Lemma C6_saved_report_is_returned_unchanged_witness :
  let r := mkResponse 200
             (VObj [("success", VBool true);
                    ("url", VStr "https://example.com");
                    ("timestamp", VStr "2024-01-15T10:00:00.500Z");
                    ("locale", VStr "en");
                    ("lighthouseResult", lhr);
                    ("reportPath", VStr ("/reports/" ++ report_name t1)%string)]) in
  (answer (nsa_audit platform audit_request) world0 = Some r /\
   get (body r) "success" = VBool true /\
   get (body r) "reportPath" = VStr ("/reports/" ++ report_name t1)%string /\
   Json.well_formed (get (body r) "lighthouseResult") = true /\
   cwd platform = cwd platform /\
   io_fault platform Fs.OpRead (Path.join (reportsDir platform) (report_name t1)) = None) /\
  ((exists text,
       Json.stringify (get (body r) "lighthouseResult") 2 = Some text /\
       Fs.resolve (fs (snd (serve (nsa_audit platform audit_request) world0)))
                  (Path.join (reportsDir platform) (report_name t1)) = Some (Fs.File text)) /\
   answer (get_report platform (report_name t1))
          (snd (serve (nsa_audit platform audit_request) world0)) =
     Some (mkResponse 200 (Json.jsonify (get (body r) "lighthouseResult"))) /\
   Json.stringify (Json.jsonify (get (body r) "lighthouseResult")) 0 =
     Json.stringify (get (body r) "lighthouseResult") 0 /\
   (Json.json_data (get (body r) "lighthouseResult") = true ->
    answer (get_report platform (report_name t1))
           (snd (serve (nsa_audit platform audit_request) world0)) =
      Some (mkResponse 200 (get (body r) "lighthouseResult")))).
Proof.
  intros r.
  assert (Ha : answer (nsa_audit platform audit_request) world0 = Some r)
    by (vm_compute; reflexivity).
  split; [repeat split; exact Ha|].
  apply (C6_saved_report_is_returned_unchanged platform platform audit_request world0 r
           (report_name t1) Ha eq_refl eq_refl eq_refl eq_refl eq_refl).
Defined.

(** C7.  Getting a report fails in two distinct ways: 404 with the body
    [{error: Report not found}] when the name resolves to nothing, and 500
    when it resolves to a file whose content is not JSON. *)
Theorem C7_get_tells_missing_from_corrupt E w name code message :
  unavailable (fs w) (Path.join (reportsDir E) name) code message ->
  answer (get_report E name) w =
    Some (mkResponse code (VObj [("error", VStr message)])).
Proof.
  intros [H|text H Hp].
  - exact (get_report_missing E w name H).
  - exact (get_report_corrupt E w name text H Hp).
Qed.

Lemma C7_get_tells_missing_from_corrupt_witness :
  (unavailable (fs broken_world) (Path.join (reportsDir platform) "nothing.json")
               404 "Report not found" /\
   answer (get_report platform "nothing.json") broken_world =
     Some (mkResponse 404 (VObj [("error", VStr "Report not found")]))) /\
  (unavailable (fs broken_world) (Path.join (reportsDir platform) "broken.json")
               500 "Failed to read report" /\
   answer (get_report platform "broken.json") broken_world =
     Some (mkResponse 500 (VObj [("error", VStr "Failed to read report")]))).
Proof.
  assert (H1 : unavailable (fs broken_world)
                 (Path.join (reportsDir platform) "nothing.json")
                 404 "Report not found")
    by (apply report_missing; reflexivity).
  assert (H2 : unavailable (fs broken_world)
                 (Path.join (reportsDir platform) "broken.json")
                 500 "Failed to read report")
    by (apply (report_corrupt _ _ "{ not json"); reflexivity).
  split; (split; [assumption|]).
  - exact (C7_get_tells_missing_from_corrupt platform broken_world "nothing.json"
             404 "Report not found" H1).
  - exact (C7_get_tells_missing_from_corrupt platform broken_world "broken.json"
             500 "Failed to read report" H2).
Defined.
☆ ☆ ☆ ☆ ☆
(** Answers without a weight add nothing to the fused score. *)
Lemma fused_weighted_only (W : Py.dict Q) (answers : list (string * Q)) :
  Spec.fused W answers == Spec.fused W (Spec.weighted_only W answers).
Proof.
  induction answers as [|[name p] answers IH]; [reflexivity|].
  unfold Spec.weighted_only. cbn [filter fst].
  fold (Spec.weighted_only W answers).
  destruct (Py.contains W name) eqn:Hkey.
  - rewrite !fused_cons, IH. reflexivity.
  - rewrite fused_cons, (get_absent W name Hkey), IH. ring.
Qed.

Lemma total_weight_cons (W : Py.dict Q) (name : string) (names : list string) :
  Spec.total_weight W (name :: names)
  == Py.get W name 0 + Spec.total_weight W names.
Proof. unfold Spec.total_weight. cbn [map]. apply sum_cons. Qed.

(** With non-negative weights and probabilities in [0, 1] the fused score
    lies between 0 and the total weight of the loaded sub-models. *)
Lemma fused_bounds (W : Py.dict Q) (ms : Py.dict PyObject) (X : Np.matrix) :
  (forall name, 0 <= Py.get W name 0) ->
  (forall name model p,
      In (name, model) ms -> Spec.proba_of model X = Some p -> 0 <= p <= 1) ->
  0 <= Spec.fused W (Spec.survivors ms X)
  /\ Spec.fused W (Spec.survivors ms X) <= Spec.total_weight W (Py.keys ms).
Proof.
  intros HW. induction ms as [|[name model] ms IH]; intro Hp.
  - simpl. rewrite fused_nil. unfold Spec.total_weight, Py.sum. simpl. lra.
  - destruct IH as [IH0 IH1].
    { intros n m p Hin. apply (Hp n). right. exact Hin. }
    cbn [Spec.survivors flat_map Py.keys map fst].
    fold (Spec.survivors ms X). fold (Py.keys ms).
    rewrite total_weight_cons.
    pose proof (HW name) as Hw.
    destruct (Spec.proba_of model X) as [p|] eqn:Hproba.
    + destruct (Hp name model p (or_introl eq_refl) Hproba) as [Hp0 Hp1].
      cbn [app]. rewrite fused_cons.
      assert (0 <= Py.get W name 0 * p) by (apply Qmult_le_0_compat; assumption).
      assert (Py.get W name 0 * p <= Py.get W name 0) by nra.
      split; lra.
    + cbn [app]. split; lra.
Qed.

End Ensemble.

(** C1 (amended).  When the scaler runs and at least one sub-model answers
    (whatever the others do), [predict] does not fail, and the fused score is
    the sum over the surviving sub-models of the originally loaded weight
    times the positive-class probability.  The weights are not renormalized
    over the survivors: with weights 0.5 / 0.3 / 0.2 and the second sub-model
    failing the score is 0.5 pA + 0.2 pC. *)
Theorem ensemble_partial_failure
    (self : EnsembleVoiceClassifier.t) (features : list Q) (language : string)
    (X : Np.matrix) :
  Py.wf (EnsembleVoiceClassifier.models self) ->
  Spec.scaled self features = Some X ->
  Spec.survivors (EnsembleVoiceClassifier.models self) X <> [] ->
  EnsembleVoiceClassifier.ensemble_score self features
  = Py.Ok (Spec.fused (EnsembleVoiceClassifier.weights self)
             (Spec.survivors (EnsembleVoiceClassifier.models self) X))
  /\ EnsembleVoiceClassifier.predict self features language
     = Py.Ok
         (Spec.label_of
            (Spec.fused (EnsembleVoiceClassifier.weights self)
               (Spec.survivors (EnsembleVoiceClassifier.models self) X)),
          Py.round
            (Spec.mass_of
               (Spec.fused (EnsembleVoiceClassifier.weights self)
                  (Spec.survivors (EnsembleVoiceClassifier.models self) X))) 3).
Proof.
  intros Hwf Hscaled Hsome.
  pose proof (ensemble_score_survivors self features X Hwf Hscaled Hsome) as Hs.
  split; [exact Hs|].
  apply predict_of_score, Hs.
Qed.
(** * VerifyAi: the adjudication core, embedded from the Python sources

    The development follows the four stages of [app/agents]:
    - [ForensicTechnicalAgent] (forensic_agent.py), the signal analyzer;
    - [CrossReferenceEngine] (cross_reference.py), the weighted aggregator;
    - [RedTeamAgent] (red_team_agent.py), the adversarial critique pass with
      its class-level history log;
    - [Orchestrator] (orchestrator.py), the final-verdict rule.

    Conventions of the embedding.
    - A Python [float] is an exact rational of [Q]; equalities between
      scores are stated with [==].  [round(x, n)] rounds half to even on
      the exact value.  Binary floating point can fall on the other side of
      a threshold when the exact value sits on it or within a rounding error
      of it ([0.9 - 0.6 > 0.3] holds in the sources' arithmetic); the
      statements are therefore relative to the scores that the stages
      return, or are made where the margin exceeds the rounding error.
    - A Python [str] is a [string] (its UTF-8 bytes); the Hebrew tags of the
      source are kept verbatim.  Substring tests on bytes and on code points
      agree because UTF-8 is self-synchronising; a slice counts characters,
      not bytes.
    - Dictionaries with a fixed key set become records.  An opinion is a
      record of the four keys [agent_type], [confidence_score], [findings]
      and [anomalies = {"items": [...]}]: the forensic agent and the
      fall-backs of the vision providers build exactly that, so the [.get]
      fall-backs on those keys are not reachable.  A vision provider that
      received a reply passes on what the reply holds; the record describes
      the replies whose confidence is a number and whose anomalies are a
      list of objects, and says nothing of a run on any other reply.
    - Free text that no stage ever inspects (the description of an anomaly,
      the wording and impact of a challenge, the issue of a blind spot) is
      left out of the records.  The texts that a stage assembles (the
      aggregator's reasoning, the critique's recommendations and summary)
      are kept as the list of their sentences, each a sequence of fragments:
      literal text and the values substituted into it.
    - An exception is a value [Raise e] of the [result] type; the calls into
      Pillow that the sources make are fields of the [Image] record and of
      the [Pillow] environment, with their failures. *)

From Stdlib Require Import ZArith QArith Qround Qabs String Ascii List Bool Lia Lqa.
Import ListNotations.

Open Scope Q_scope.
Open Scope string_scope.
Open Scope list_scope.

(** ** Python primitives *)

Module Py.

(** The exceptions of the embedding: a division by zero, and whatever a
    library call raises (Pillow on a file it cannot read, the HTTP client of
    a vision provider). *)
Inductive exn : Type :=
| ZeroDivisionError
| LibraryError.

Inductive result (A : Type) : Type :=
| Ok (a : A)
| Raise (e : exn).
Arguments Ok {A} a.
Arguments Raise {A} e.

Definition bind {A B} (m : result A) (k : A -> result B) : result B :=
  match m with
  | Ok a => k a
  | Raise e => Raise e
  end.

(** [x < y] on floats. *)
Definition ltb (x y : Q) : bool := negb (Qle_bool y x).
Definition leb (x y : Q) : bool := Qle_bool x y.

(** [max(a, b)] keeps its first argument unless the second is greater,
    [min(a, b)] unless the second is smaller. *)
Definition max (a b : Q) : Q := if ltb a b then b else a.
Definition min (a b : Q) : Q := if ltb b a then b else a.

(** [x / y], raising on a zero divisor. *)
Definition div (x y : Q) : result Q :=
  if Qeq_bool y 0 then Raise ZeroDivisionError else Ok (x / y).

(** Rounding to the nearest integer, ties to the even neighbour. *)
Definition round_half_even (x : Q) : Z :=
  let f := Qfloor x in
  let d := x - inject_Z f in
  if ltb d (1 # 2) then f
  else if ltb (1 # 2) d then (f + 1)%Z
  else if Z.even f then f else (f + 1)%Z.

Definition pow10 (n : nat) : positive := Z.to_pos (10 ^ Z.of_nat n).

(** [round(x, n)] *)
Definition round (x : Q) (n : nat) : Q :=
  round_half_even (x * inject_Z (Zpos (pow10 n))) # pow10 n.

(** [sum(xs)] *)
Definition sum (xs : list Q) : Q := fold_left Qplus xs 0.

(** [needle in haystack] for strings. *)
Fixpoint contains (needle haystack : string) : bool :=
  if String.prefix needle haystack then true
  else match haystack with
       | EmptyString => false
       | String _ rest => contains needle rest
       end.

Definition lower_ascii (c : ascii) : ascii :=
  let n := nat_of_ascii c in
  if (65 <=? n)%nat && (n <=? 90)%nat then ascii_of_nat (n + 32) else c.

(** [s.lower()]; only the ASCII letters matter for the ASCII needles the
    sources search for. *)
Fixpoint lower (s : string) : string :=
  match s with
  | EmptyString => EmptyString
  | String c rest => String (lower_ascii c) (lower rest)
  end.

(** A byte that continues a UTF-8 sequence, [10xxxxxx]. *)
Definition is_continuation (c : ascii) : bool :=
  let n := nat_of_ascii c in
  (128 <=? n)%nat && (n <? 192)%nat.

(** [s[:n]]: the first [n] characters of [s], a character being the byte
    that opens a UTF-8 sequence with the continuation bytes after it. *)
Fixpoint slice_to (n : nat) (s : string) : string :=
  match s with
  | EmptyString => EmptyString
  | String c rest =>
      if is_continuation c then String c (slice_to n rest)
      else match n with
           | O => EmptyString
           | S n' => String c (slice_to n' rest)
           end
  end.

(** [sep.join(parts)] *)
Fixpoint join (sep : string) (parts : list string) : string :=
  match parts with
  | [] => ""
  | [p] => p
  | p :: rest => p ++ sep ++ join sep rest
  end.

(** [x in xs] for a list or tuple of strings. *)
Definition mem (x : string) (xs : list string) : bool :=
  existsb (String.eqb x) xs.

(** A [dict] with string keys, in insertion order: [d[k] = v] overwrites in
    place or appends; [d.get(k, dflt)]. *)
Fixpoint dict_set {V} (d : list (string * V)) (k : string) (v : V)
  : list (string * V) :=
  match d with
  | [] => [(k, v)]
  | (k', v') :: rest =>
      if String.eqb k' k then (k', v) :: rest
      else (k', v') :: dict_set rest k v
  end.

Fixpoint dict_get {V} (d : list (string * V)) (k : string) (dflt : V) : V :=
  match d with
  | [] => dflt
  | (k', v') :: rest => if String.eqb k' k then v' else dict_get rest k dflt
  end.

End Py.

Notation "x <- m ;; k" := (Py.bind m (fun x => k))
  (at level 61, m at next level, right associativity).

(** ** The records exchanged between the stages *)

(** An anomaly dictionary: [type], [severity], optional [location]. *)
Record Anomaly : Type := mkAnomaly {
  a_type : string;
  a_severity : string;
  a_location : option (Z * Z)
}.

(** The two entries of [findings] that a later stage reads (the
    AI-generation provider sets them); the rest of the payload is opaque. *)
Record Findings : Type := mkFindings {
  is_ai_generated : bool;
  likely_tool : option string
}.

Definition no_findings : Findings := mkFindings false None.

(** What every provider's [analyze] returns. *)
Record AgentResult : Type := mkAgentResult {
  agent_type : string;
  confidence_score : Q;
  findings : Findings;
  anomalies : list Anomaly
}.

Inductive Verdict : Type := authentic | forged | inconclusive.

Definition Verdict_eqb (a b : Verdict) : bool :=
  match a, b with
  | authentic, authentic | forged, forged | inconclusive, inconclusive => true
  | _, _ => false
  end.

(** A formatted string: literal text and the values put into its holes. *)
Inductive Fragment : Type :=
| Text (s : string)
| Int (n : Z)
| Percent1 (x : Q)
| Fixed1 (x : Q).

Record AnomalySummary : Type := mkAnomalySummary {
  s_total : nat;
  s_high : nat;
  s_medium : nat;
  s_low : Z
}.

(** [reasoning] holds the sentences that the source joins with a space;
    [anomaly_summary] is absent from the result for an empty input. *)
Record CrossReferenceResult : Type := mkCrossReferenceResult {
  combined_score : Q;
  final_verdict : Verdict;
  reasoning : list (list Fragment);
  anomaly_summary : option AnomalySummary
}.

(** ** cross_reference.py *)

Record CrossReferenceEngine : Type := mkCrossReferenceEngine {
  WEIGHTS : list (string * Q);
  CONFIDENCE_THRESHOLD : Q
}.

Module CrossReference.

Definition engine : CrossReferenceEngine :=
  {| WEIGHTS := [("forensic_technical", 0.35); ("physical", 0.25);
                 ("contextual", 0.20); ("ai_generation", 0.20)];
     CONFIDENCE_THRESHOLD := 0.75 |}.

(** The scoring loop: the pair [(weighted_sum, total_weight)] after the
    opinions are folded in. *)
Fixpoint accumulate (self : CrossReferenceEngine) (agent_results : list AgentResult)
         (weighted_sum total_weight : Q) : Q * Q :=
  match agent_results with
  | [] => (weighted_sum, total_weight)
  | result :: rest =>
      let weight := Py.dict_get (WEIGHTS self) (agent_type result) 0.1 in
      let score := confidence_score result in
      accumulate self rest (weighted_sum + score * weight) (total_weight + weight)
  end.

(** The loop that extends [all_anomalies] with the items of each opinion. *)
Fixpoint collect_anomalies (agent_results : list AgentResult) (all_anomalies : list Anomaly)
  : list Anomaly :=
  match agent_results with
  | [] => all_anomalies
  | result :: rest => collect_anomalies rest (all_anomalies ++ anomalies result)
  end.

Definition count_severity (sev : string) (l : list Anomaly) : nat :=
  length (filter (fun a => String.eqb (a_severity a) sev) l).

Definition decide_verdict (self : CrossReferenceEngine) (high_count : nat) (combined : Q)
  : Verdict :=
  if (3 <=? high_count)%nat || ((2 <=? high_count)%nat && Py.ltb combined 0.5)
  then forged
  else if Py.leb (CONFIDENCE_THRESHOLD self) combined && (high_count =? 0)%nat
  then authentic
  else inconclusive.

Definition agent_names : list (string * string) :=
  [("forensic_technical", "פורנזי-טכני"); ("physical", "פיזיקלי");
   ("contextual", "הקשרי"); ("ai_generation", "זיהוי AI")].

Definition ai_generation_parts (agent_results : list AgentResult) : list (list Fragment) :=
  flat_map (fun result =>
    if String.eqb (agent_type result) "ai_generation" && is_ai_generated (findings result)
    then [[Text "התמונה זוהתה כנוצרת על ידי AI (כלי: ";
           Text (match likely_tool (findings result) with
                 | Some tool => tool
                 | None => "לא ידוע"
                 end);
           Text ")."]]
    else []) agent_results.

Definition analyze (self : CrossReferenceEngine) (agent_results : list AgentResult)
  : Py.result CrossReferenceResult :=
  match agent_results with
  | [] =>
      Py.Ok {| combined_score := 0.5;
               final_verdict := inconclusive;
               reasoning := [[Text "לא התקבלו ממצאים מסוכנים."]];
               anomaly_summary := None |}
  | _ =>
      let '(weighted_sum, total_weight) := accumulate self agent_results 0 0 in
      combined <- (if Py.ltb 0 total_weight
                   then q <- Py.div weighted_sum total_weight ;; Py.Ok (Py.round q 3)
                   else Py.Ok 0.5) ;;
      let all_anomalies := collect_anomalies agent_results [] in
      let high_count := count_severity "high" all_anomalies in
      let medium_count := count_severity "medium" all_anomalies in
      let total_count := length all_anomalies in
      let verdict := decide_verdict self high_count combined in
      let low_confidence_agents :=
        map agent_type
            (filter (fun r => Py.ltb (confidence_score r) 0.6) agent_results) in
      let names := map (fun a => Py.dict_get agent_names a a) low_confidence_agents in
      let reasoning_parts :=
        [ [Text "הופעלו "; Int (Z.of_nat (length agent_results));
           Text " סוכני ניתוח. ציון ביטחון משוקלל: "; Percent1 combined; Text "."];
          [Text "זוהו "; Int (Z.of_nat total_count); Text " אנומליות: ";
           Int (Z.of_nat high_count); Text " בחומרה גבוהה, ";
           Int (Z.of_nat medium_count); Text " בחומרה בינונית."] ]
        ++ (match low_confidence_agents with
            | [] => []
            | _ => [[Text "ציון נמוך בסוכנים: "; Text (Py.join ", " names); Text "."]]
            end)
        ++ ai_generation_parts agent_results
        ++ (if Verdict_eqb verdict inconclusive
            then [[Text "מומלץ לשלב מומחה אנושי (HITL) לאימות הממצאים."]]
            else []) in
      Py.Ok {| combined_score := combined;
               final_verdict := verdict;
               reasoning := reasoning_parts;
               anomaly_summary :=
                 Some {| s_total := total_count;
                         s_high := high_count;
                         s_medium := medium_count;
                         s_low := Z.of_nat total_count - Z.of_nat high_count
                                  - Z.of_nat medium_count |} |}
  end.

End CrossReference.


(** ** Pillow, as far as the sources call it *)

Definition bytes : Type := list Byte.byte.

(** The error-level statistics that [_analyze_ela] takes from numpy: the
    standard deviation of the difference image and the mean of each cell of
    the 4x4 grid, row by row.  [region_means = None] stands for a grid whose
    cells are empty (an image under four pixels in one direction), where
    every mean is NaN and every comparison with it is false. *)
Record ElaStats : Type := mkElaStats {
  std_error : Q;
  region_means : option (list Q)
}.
☆ ☆ ☆ ☆ ☆
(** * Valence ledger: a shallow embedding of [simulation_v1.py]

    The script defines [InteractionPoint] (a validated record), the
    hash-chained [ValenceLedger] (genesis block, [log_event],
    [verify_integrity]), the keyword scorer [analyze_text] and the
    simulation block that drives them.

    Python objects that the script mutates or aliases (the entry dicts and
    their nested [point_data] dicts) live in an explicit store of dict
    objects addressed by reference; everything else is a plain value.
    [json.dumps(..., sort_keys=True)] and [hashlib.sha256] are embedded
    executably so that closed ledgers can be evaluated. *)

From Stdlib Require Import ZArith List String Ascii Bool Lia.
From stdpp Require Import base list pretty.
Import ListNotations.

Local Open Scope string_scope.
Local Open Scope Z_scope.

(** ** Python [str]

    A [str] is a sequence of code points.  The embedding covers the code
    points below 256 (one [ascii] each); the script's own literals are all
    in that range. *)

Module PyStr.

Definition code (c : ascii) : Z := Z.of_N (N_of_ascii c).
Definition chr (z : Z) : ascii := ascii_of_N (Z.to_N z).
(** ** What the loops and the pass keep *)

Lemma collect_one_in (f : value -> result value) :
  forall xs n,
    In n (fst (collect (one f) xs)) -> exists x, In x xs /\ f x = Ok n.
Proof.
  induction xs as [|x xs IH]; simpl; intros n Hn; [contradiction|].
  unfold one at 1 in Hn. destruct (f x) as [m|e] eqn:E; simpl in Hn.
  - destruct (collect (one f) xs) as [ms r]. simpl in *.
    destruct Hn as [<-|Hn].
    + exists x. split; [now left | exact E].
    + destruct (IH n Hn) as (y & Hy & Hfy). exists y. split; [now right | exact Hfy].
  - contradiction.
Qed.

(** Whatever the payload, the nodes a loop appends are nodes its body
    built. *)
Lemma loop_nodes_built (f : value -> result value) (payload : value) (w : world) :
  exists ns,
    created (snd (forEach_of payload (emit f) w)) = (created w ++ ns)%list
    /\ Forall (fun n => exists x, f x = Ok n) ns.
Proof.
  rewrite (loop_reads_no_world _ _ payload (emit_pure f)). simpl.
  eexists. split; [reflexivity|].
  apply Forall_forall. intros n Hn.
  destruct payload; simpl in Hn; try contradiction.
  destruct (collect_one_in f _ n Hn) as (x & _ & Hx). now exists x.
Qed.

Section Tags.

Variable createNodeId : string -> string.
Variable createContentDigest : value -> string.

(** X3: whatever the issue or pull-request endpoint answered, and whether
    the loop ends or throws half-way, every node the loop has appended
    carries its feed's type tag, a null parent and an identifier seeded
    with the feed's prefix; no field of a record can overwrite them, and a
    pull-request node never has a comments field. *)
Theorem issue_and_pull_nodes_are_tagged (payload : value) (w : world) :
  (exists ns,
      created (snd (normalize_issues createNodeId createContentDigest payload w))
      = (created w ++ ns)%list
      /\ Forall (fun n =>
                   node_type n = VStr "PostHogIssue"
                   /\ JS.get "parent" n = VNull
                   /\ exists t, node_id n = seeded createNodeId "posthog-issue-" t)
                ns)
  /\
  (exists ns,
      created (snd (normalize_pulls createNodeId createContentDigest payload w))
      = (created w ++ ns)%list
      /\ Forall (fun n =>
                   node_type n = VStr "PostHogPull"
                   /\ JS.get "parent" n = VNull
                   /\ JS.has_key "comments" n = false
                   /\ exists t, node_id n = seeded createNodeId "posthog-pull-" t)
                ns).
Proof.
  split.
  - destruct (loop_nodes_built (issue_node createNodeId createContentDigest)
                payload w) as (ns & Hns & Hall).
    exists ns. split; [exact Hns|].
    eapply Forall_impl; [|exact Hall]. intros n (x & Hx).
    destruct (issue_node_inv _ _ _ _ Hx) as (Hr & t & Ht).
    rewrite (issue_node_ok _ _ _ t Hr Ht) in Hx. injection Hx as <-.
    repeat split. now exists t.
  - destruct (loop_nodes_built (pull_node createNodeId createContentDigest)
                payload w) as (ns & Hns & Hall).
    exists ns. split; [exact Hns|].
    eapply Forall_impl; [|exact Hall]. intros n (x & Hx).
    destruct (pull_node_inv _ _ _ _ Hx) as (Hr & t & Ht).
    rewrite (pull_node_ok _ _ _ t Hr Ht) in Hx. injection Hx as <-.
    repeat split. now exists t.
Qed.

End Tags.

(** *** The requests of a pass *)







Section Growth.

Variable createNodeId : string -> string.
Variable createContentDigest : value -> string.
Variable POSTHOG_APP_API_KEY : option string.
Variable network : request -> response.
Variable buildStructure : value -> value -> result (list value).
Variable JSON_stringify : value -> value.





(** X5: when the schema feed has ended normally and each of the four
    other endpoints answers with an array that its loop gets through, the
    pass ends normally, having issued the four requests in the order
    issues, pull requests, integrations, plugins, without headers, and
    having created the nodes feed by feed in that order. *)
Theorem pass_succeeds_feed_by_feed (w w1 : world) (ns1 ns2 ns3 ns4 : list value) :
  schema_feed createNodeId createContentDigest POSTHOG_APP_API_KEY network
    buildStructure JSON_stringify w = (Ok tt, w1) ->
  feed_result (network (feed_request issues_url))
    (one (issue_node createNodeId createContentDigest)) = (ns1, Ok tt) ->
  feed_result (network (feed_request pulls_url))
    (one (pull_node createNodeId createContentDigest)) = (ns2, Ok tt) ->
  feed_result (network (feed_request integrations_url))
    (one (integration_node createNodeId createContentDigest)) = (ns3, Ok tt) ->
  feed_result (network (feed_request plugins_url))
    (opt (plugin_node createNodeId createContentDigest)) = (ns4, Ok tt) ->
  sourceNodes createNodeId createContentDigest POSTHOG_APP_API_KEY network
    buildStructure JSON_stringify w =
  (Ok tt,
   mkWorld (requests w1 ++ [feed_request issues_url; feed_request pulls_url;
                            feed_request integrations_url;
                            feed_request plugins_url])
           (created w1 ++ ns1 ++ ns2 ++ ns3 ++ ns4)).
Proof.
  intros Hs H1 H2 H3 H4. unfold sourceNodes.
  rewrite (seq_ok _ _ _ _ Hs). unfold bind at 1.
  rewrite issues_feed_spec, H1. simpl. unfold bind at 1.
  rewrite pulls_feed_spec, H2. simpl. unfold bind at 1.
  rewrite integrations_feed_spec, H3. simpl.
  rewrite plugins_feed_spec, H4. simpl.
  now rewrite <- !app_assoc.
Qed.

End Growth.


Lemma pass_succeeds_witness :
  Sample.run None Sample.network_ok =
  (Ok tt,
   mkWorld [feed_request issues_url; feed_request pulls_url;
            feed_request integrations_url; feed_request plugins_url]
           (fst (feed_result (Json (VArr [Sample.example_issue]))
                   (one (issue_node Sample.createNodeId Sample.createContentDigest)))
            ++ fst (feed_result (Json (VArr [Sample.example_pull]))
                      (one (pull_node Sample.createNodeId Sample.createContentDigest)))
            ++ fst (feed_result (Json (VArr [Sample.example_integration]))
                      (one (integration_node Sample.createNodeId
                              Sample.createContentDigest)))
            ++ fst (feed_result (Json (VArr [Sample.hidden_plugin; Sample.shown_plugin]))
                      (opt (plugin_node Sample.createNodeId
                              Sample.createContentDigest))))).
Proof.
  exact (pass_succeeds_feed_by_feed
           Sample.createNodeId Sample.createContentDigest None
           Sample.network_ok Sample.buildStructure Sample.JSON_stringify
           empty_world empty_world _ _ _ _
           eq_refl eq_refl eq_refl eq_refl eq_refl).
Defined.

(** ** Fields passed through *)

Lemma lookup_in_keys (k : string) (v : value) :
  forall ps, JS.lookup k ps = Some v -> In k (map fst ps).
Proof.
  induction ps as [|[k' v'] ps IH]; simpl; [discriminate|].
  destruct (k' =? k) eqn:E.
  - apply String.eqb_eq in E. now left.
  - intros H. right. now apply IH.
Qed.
☆ ☆ ☆ ☆ ☆
Would you output, from the records above, exactly the run of lines that starts at the line containing "confidence_score : Q;" and ends at the line containing "(** [reasoning] holds", and only that run?

> _FINISHED EXERCISE_
  confidence_score : Q;
  findings : Findings;
  anomalies : list Anomaly
}.

Inductive Verdict : Type := authentic | forged | inconclusive.

Definition Verdict_eqb (a b : Verdict) : bool :=
  match a, b with
  | authentic, authentic | forged, forged | inconclusive, inconclusive => true
  | _, _ => false
  end.

(** A formatted string: literal text and the values put into its holes. *)
Inductive Fragment : Type :=
| Text (s : string)
| Int (n : Z)
| Percent1 (x : Q)
| Fixed1 (x : Q).

Record AnomalySummary : Type := mkAnomalySummary {
  s_total : nat;
  s_high : nat;
  s_medium : nat;
  s_low : Z
}.

(** [reasoning] holds the sentences that the source joins with a space;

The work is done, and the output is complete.